If your underground fuel expands as it sits in a hot dispenser, you might be dispensing visually “more” liquid to a customer, but because it has expanded, you are actually losing tightly packed energy density. Conversely, if you receive a hot delivery of fuel that shrinks as it cools down in your underground tanks, you suffer from shrinkage – meaning you have fewer gallons to sell than what you paid the delivery truck for.
5 Ways Store Owners Can Beat the Heat
You can’t change the weather, but you can change how your station handles it. Use these five strategies to mitigate fuel loss and keep your equipment running smoothly.

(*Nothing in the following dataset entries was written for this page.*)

(** * prepare_dataset/prepare.py: sliding-window sampling and the
      train/validation block partitioner

    A shallow embedding of [MLTrader/prepare_dataset/prepare.py].

    - A pandas DataFrame is a list of rows ([Bar]); only the columns the
      program reads are kept: the two timestamp columns it addresses by
      name and the four columns at positions 2..5 that
      [extract_open_close_high_low] slices out.
    - Timestamps are integers (milliseconds since the epoch, the unit of
      the CSV); [pd.Timedelta(days=n)] is [n * 86400000].
    - A three-dimensional numpy array is its trailing shape together with
      the list of its axis-0 items, so that an array with no item still has
      a shape and [np.concatenate] can refuse operands whose trailing
      shapes differ.
    - Python exceptions are an error monad; the value a function returns
      is tagged with its run-time class where the program can return
      values of more than one class.
    - [split_train_validation] takes the frame that [pd.read_csv] and the
      two [pd.to_datetime] conversions produce; reading the file, the
      [print] of the loop and the [__main__] block that saves the arrays
      are not modelled. *)

From Stdlib Require Import ZArith List Bool Lia.
From Equations Require Import Equations.
Import ListNotations.

Open Scope Z_scope.

(** ** Module-level constants *)

Definition SPLIT_PER_DAY : Z := 23.
Definition TRAINING_DAY : Z := 20.
Definition VALIDATION_DAY : Z := SPLIT_PER_DAY - TRAINING_DAY.

Definition BAR_PER_DATAPOINT : Z := 2 * 24 * (60 / 15).
Definition OUTPUT_BAR_PER_DATAPOINT : Z := 4 * (60 / 15).
Definition INPUT_BAR_PER_DATAPOINT : Z :=
  BAR_PER_DATAPOINT - OUTPUT_BAR_PER_DATAPOINT.

Definition DIMENSION_PER_BAR : Z := 4.

(** ** Exceptions *)

Inductive exn : Set := TypeError | ValueError.

Inductive result (A : Type) : Type :=
| Ok (a : A)
| Raise (e : exn).
Arguments Ok {A} a.
Arguments Raise {A} e.

Definition bind {A B : Type} (m : result A) (k : A -> result B) : result B :=
  match m with
  | Ok a => k a
  | Raise e => Raise e
  end.

Notation "x <- m ;; k" := (bind m (fun x => k))
  (at level 61, m at next level, right associativity).

(** A [for] loop whose body rebinds one variable and may raise. *)
Fixpoint for_each {A S : Type} (body : S -> A -> result S)
    (xs : list A) (s : S) : result S :=
  match xs with
  | [] => Ok s
  | x :: xs' => s' <- body s x ;; for_each body xs' s'
  end.

(** ** Python built-ins used by the program *)

Definition len {A : Type} (l : list A) : Z := Z.of_nat (length l).

(** [range(start, stop, step)] for a positive step: the values
    [start, start + step, ...] that stay below [stop]. *)
Fixpoint range_from (fuel : nat) (i stop step : Z) : list Z :=
  match fuel with
  | O => []
  | S fuel' =>
      if i <? stop then i :: range_from fuel' (i + step) stop step else []
  end.

Definition range (start stop step : Z) : list Z :=
  range_from (Z.to_nat (stop - start)) start stop step.

(** A slice bound as Python normalises it against a length: a negative
    bound counts from the end, and every bound is clamped to [0, n]. *)
Definition slice_bound (n : Z) (default : Z) (i : option Z) : Z :=
  match i with
  | None => default
  | Some i => if i <? 0 then Z.max 0 (i + n) else Z.min i n
  end.

(** [l[lo:hi]] and [df.iloc[lo:hi]]. *)
Definition iloc {A : Type} (l : list A) (lo hi : option Z) : list A :=
  let n := len l in
  let a := slice_bound n 0 lo in
  let b := slice_bound n n hi in
  firstn (Z.to_nat (b - a)) (skipn (Z.to_nat a) l).
(** X10: [ExecuteRequest] puts exactly one request on the wire, whatever
    the transport answers; there is no second attempt.  That request has
    the method, URL, header, body and host of the one given, and a context
    with a deadline if the given one had one.  The answer returned is the
    answer of the transport to that request, and on an answer without an
    error nothing is logged. *)
Theorem ExecuteRequest_single_dispatch (h : HttpClient) (c : http.Client)
    (r : http.Request) (w : World) :
  client h = Some c ->
  exists r',
    wire (snd (ExecuteRequest URL_String client_Do h r w)) = r' :: wire w
    /\ http.Method r' = http.Method r /\ http.URL r' = http.URL r
    /\ http.Header_ r' = http.Header_ r /\ http.Body r' = http.Body r
    /\ http.Host r' = http.Host r
    /\ (hasDeadline (http.Request_Context r) = true ->
        http.Request_Context r' = http.Request_Context r)
    /\ (forall resp, client_Do c r' = (resp, None) ->
          ExecuteRequest URL_String client_Do h r w
          = (Return (resp, None), mkWorld (r' :: wire w) (stderr w))).
Proof.
  intros Hc. exists (dispatched r).
  rewrite (ExecuteRequest_unfold URL_String client_Do h c r w Hc).
  split.
  { simpl. destruct (client_Do c (dispatched r)) as [resp [e|]]; reflexivity. }
  unfold dispatched at 1 2 3 4 5 6.
  case_bool_decide as Hctx; simpl; repeat split;
    try (intros resp ->; reflexivity).
  rewrite Hctx. discriminate.
Qed.

(** X11: the [accept] field of a configuration made by [NewHttpConfig] is
    never empty, and to make a configuration again from the fields of one
    gives the same configuration. *)
Theorem NewHttpConfig_accept_nonempty (b u p a : string) :
  accept (NewHttpConfig b u p a) <> ""
  /\ NewHttpConfig (baseURL (NewHttpConfig b u p a)) (username (NewHttpConfig b u p a))
       (password (NewHttpConfig b u p a)) (accept (NewHttpConfig b u p a))
     = NewHttpConfig b u p a.
Proof.
  unfold NewHttpConfig.
  destruct (String.eqb_spec a "") as [->|Ha]; simpl.
  - split; [discriminate | reflexivity].
  - split; [exact Ha|].
    destruct (String.eqb_spec a "") as [E|_]; [contradiction | reflexivity].
Qed.

(** X12: a client that a constructor returns has its transport and its
    configuration present, so its request methods do not panic: they
    return what [createRequest] makes of the configuration.  The default
    client is the client [NewHttpClientWithConfig] makes of the default
    configuration. *)
Theorem constructed_clients_complete (h : HttpClient) (b : string)
    (cfg : option HttpConfig) (c : option http.Client) :
  h = NewDefaultHttpClient b
  \/ NewHttpClientWithConfig cfg = Return h
  \/ NewHttpClientWithConfigAndClient cfg c = Return h ->
  (exists c' cfg',
      client h = Some c' /\ config h = Some cfg'
      /\ forall path_,
           GetRequest url_Parse h path_
           = Return (createRequest url_Parse None (baseURL cfg') path_ "GET" None
                       (username cfg') (password cfg')))
  /\ NewHttpClientWithConfig (Some (NewDefaultHttpConfig b)) = Return (NewDefaultHttpClient b).
Proof.
  intros H. split; [|reflexivity].
  destruct H as [-> | [H | H]].
  - eexists _, _. repeat split.
  - destruct cfg as [cfg'|]; [|discriminate]. injection H as <-.
    eexists _, _. repeat split.
  - destruct cfg as [cfg'|]; [|discriminate].
    destruct c as [c'|]; [|discriminate]. injection H as <-.
    eexists _, _. repeat split.
Qed.
(** * Heat-exchanger calculators: a shallow embedding and its properties

    The development embeds the two iterative solvers of the repository,
    the double-pipe pipe-selection optimizer ([projects/dphx/script.js],
    function [calculateDPHX]) and the shell-and-tube design loop
    ([projects/sthx/script.js], functions [calculateSTHX],
    [runDesignIteration], [performKernRating], [calculateDuty],
    [calculateLMTD]), together with the older single-pass calculators
    that share their entry-point names.

    JavaScript numbers are IEEE 754 binary64 values, so they are modelled
    by Rocq's primitive floats: [+], [-], [*], [/], [sqrt], [abs] and the
    comparisons are bit-exact, including NaN, the infinities and the two
    zeros.  [Math.pow], [Math.log] and [Math.exp] are left to the engine by
    ECMA-262 ("implementation-approximated") except on the special values
    the standard fixes; the model does the same: the special values are
    written out and the rest is delegated to an [Engine] that every
    theorem quantifies over. *)

From Stdlib Require Import ZArith Floats List String Bool Lia.
From stdpp Require Import base gmap strings.
Set Warnings "-inexact-float".

(** ** JavaScript numbers and the [Math] object *)

Module JS.

Local Open Scope float_scope.

(** What ECMA-262 leaves to the implementation, or what is not modelled
    here: the approximated branch of the three transcendental functions,
    the conversion of strings to numbers behind [parseFloat] and
    [parseInt], and [Number::toString]. *)
Record Engine : Type := {
  approx_pow : float -> float -> float;
  approx_log : float -> float;
  approx_exp : float -> float;
  parseFloat_string : string -> float;
  parseInt_string : string -> float;
  toString_number : float -> string
}.

Definition Math_PI : float := 3.141592653589793.

(** [ToBoolean] on a Number: NaN, [+0] and [-0] are falsy. *)
Definition truthy (x : float) : bool := negb (is_nan x || (x =? 0)).

(** [x || d] on Numbers. *)
Definition js_or (x d : float) : float := if truthy x then x else d.

Definition Math_abs (x : float) : float := abs x.
Definition Math_sqrt (x : float) : float := sqrt x.

(** [2^52]: from here on every binary64 value is an integer. *)
Definition two52 : float := 4503599627370496.

(** [Math.floor], exact: below [2^52] adding and removing [2^52] rounds to
    the nearest integer, which is then corrected downwards. *)
Definition Math_floor (x : float) : float :=
  if is_nan x || is_infinity x then x
  else if two52 <=? abs x then x
  else if x =? 0 then x
  else if 0 <? x then
    let r := (x + two52) - two52 in if x <? r then r - 1 else r
  else
    let r := - ((- x + two52) - two52) in if x <? r then r - 1 else r.

(** [Math.ceil(x) = -Math.floor(-x)], signed zeros included. *)
Definition Math_ceil (x : float) : float := - Math_floor (- x).

Definition is_integral (x : float) : bool := is_finite x && (Math_floor x =? x).

Definition is_odd_integer (x : float) : bool :=
  is_integral x && negb (is_integral (x / 2)).

(** [Number::exponentiate] of ECMA-262, step by step; the last step is the
    implementation-approximated one. *)
Definition Math_pow (E : Engine) (base exponent : float) : float :=
  if is_nan exponent then nan
  else if exponent =? 0 then 1
  else if is_nan base then nan
  else if base =? infinity then (if 0 <? exponent then infinity else 0)
  else if base =? neg_infinity then
    if 0 <? exponent
    then (if is_odd_integer exponent then neg_infinity else infinity)
    else (if is_odd_integer exponent then neg_zero else 0)
  else if base =? 0 then
    if get_sign base then
      if 0 <? exponent
      then (if is_odd_integer exponent then neg_zero else 0)
      else (if is_odd_integer exponent then neg_infinity else infinity)
    else (if 0 <? exponent then 0 else infinity)
  else if exponent =? infinity then
    if 1 <? abs base then infinity
    else if abs base =? 1 then nan else 0
  else if exponent =? neg_infinity then
    if 1 <? abs base then 0
    else if abs base =? 1 then nan else infinity
  else if (base <? 0) && negb (is_integral exponent) then nan
  else approx_pow E base exponent.
(* ====================================================================== *)
(* Randomized algebraic identity testing (CH-7):                           *)
(*   - Freivalds' matrix-product verifier   (freivalds_technique.cpp)      *)
(*   - Edmonds / Schwartz-Zippel perfect-matching test                     *)
(*                                          (perfect_bipartite.cpp)        *)
(* A shallow embedding of the two C++ programs and the proofs of their     *)
(* algebraic guarantees.                                                   *)
(*                                                                         *)
(* Machine integers are modelled as Z with the wrap-around written out     *)
(* (int: 32 bits, long long: 64 bits, two's complement: what the hardware  *)
(* computes where C++ leaves signed overflow undefined); `%` is C++'s      *)
(* truncating remainder, Z.rem.  std::vector is seq; an index outside a    *)
(* vector is undefined behaviour in C++, which freivaldsVerify and         *)
(* hasPerfectMatching report as None.  The random generator is an explicit *)
(* input: the sequence of values that distribution(generator) yields.      *)
(* ====================================================================== *)

From Stdlib Require Import ZArith Lia Zquot String.
From HB Require Import structures.
From mathcomp Require Import ssreflect ssrfun ssrbool eqtype ssrnat seq choice.
From mathcomp Require Import fintype bigop div prime binomial finfun.
From mathcomp Require Import fingroup perm ssralg matrix.

Set Implicit Arguments.
Unset Strict Implicit.
Unset Printing Implicit Defensive.

(* ---------------------------------------------------------------------- *)
(* Z as a commutative ring, so that sums and determinants of integer       *)
(* matrices are MathComp's.                                                 *)
(* ---------------------------------------------------------------------- *)

Definition Z_pickle (z : Z) : nat + nat :=
  match z with
  | Z0 => inl 0
  | Zpos q => inl (Pos.to_nat q)
  | Zneg q => inr (Pos.to_nat q)
  end.

Definition Z_unpickle (s : nat + nat) : Z :=
  match s with
  | inl n => Z.of_nat n
  | inr n => Z.opp (Z.of_nat n)
  end.

Lemma Z_pickleK : cancel Z_pickle Z_unpickle.
Proof. by case=> [|q|q] //=; rewrite positive_nat_Z. Qed.

HB.instance Definition _ := Countable.copy Z (can_type Z_pickleK).

HB.instance Definition _ :=
  GRing.isZmodule.Build Z Z.add_assoc Z.add_comm Z.add_0_l Z.add_opp_diag_l.

HB.instance Definition _ :=
  GRing.Zmodule_isComNzRing.Build Z
    Z.mul_assoc Z.mul_comm Z.mul_1_l Z.mul_add_distr_r isT.

Lemma ZaddE (x y : Z) : (x + y)%R = (x + y)%Z. Proof. by []. Qed.
Lemma ZmulE (x y : Z) : (x * y)%R = (x * y)%Z. Proof. by []. Qed.
Lemma ZoppE (x : Z) : (- x)%R = (- x)%Z. Proof. by []. Qed.
Lemma Z0E : (0%R : Z) = 0%Z. Proof. by []. Qed.
Lemma Z1E : (1%R : Z) = 1%Z. Proof. by []. Qed.

Definition ZringE := (ZaddE, ZmulE, ZoppE, Z0E, Z1E).

(* ---------------------------------------------------------------------- *)
(* Loops.  `for (i = lo; i < lo + cnt; ++i) body` over a state S; a body   *)
(* may leave the function early with a value of E (a `return` inside the   *)
(* loop, or an access outside a vector).                                    *)
(* ---------------------------------------------------------------------- *)

Fixpoint for_loop {E S : Type} (cnt i : nat) (body : nat -> S -> E + S)
    (s : S) : E + S :=
  if cnt is c.+1 then
    match body i s with
    | inl e => inl e
    | inr s' => for_loop c i.+1 body s'
    end
  else inr s.

Fixpoint for_range {S : Type} (cnt i : nat) (body : nat -> S -> S) (s : S) : S :=
  if cnt is c.+1 then for_range c i.+1 body (body i s) else s.

Lemma for_loop_inv {E S : Type} (I : nat -> S -> Prop) (Q : E -> Prop)
    (body : nat -> S -> E + S) cnt i s :
  I i s ->
  (forall j t, i <= j < i + cnt -> I j t ->
     match body j t with inl e => Q e | inr t' => I j.+1 t' end) ->
  match for_loop cnt i body s with inl e => Q e | inr t => I (i + cnt) t end.
Proof.
elim: cnt i s => [|c IH] i s Hi Hstep /=; first by rewrite addn0.
have ii : i <= i < i + c.+1 by rewrite leqnn addnS ltnS leq_addr.
have := Hstep i s ii Hi.
case: (body i s) => [e|s'] // Hs'.
rewrite addnS -addSn; apply: IH => // j t /andP[ij jc] Ht.
by apply: Hstep => //; rewrite (ltnW ij) addnS -addSn.
Qed.

Lemma for_range_inv {S : Type} (I : nat -> S -> Prop)
    (body : nat -> S -> S) cnt i s :
  I i s ->
  (forall j t, i <= j < i + cnt -> I j t -> I j.+1 (body j t)) ->
  I (i + cnt) (for_range cnt i body s).
Proof.
elim: cnt i s => [|c IH] i s Hi Hstep /=; first by rewrite addn0.
rewrite addnS -addSn; apply: IH.
  by apply: Hstep => //; rewrite leqnn addnS ltnS leq_addr.
move=> j t /andP[ij jc] Ht.
by apply: Hstep => //; rewrite (ltnW ij) addnS -addSn.
Qed.

Lemma for_loop_ok {E S : Type} (I : nat -> S -> Prop)
    (body : nat -> S -> E + S) cnt i s :
  I i s ->
  (forall j t, i <= j < i + cnt -> I j t ->
     exists2 t', body j t = inr t' & I j.+1 t') ->
  exists2 t, for_loop cnt i body s = inr t & I (i + cnt) t.
Proof.
move=> Hi Hstep.
have := @for_loop_inv E S I (fun=> False) body cnt i s Hi.
case: (for_loop cnt i body s) => [e|t] H.
  by case: H => j t ij /(Hstep _ _ ij) [t' ->].
by exists t => //; apply: H => j t' ij /(Hstep _ _ ij) [t'' ->].
Qed.

(* two loops whose bodies go in step, the states related by R, go in step *)
Lemma for_loop_sim {E S T : Type} (R : S -> T -> Prop)
    (body1 : nat -> S -> E + S) (body2 : nat -> T -> E + T) cnt i s t :
  (forall j s t, R s t ->
     match body1 j s, body2 j t with
     | inl e1, inl e2 => e1 = e2
     | inr s', inr t' => R s' t'
     | _, _ => False
     end) ->
  R s t ->
  match for_loop cnt i body1 s, for_loop cnt i body2 t with
  | inl e1, inl e2 => e1 = e2
  | inr s', inr t' => R s' t'
  | _, _ => False
  end.
Proof.
move=> Hstep; elim: cnt i s t => [|c IH] i s t Rst //=.
have := Hstep i s t Rst.
by case: (body1 i s) => [e1|s']; case: (body2 i t) => [e2|t'] //; apply: IH.
Qed.

(* ---------------------------------------------------------------------- *)
(* Both programs declare Matrix as a vector of vectors of integers (of int  *)
(* in freivalds_technique.cpp, of long long in perfect_bipartite.cpp).      *)
(* ---------------------------------------------------------------------- *)

Definition Matrix := seq (seq Z).

(* M[i][j] where it exists, 0 elsewhere *)
Definition get (M : Matrix) (i j : nat) : Z := nth 0%Z (nth [::] M i) j.

(* n x n: n rows, each of length n *)
Definition square (n : nat) (M : Matrix) : bool :=
  (size M == n) && all (fun row => size row == n) M.

(* an index outside a vector: undefined behaviour *)
Inductive fault := OutOfBounds.

(* f 0 + ... + f (n-1), exact *)
Definition sumZ (n : nat) (f : nat -> Z) : Z :=
  foldr (fun j acc => (f j + acc)%Z) 0%Z (iota 0 n).

Lemma sumZE n f : sumZ n f = (\sum_(0 <= j < n) f j)%R.
Proof. by rewrite unlock /sumZ /reducebig /index_iota subn0. Qed.

(* ====================================================================== *)
(* freivalds_technique.cpp                                                 *)
(* ====================================================================== *)

Module Freivalds.

(* using Vector = std::vector<int>; *)
Definition Vector := seq Z.

(* int: 32 bits, two's complement; + and * wrap around *)
Definition wrap32 (z : Z) : Z := ((z + 2 ^ 31) mod 2 ^ 32 - 2 ^ 31)%Z.
Definition int_add (a b : Z) : Z := wrap32 (a + b).
Definition int_mul (a b : Z) : Z := wrap32 (a * b).

(* result[i] += M[i][j] * r[j];   (M[i] exists: i < M.size()) *)
Definition mvm_body (M : Matrix) (r : Vector) (i j : nat) (result : Vector)
    : fault + Vector :=
  let row := nth [::] M i in
  if (j < size row) && (j < size r) then
    inr (set_nth 0%Z result i
           (int_add (nth 0%Z result i) (int_mul (nth 0%Z row j) (nth 0%Z r j))))
  else inl OutOfBounds.

Definition matrixVectorMultiply (M : Matrix) (r : Vector) : option Vector :=
  let n := size M in
  let result := nseq n 0%Z in
  match for_loop n 0 (fun i => for_loop n 0 (mvm_body M r i)) result with
  | inr result => Some result
  | inl _ => None
  end.

(* the test of line 41; true means "Invalid dimensions" *)
Definition invalid_dimensions (A B C : Matrix) : bool :=
  let n := size A in
  [|| n == 0, size (nth [::] A 0) != n, size B != n,
      size (nth [::] B 0) != n, size C != n | size (nth [::] C 0) != n].

(* rnd i is the i-th value that distribution(generator) yields (0 or 1);
   None is undefined behaviour (a read outside a row). *)
Definition freivaldsVerify (A B C : Matrix) (rnd : nat -> Z) : option bool :=
  let n := size A in
  if invalid_dimensions A B C then Some false
  else
    let r := mkseq rnd n in
    if matrixVectorMultiply B r is Some Br then
      if matrixVectorMultiply A Br is Some A_Br then
        if matrixVectorMultiply C r is Some Cr then Some (A_Br == Cr)
        else None
      else None
    else None.

(* --- specification side ------------------------------------------------ *)

(* the exact product of two n x n integer matrices *)
Definition matmul (n : nat) (A B : Matrix) : Matrix :=
  mkseq (fun i => mkseq (fun k => sumZ n (fun j => get A i j * get B j k)%Z) n) n.

(* all 0/1 vectors of length n *)
Fixpoint all_vectors (n : nat) : seq Vector :=
  if n is m.+1 then
    [seq 0%Z :: v | v <- all_vectors m] ++ [seq 1%Z :: v | v <- all_vectors m]
  else [:: [::]].

(* the number of 0/1 vectors r on which a single trial answers true *)
Definition accepting (A B C : Matrix) : nat :=
  count (fun v => freivaldsVerify A B C (nth 0%Z v) == Some true)
        (all_vectors (size A)).

(* the entries of P and C differ modulo 2^32 somewhere in the n x n block *)
Definition differs_mod32 (n : nat) (P C : Matrix) : bool :=
  has (fun i => has (fun k => wrap32 (get P i k) != wrap32 (get C i k))
                    (iota 0 n)) (iota 0 n).

(* the values of int *)
Definition is_int (z : Z) : bool := (- 2 ^ 31 <=? z)%Z && (z <? 2 ^ 31)%Z.

Definition int_matrix (M : Matrix) : bool := all (all is_int) M.

(* the 0/1 vectors v of length n with c + sum_k d k * v k = 0 (mod m) *)
Definition zeros (m c : Z) (d : nat -> Z) (n : nat) : nat :=
  count (fun v => ((c + sumZ n (fun k => d k * nth 0%Z v k)) mod m == 0)%Z)
        (all_vectors n).

(* --- the k trials of main() ---------------------------------------------- *)

(* if (!freivaldsVerify(A, B, C)) { overallResult = false; break; }
   rnds i is what the generator of the i-th call yields; inl leaves the
   loop: with the result of the break, or on undefined behaviour *)
Definition trial_body (A B C : Matrix) (rnds : nat -> nat -> Z) (i : nat)
    (overallResult : bool) : option bool + bool :=
  match freivaldsVerify A B C (rnds i) with
  | Some true => inr overallResult
  | Some false => inl (Some false)
  | None => inl None
  end.

(* bool overallResult = true; for (int i = 0; i < k; ++i) ... *)
Definition verify_repeatedly (A B C : Matrix) (k : nat)
    (rnds : nat -> nat -> Z) : option bool :=
  match for_loop k 0 (trial_body A B C rnds) true with
  | inl res => res
  | inr overallResult => Some overallResult
  end.

(* all choices of k vectors of {0,1}^n, one per trial *)
Fixpoint all_runs (k n : nat) : seq (seq Vector) :=
  if k is k'.+1 then
    [seq v :: run | v <- all_vectors n, run <- all_runs k' n]
  else [:: [::]].

(* the generator outputs of a run *)
Definition rnds_of (run : seq Vector) (i : nat) : nat -> Z :=
  nth 0%Z (nth [::] run i).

1.Monitor Inventory Daily for ‘Shrinkage’: Takes 10 mins daily.
Use your Automatic Tank Gauge (ATG) system to track fuel variances every morning. If you notice an unusual drop in fuel volume that doesn’t align with your sales data, it could be temperature-induced shrinkage (or a subterranean leak). Catching these variances early prevents massive accounting surprises at the end of the month.
2.Schedule Deliveries During Cooler Hours: Coordinate with dispatch.
When a fuel truck transports gasoline in the baking afternoon sun, the fuel expands in the truck. If you drop that hot fuel into your cool underground tanks, it will cool down and contract, causing you to “lose” total volume. Request fuel deliveries during the late evening or early morning when ambient temperatures are lowest.
3.Inspect Vapor Recovery Systems: Monthly check.
Hotter weather means gasoline vaporizes much faster. If your stage-II vapor recovery systems or pressure-vacuum (PV) vents are faulty, you are literally watching your profits evaporate into thin air. Ensure all seals, hoses, and nozzles are tightly sealed to trap expanding vapors inside the system.
4.Keep Dispensers Clean and Shaded: Weekly maintenance.
While you can’t build a roof over every pump, maintaining your canopy is vital. Ensure your canopy fully shades the dispensers during peak sunlight hours. Additionally, keep dispenser housing clean; dust and grime trap heat inside the electronics and pumping units, accelerating the warming of the fuel inside the internal lines.
5.Prevent Vapor Lock in Pump Motors: Preventative maintenance.
Extreme heat can cause fuel to vaporize inside the internal delivery lines before it even reaches the customer’s car, leading to “vapor lock.” This causes pumps to slow down, hum loudly, or shut off completely, frustrating customers. Run regular diagnostic checks on your submersible turbine pumps (STPs) to ensure they are maintaining the correct pressure to keep fuel in a liquid state.
The Golden Rule of Summer Fuel Management: Fuel density is money. Keep it cool, measure it accurately, and never let a hot delivery catch you off guard.
By staying proactive with your underground tracking and optimizing your delivery schedule, you can keep your margins tight and ensure the summer heat doesn’t melt away your hard-earned profits.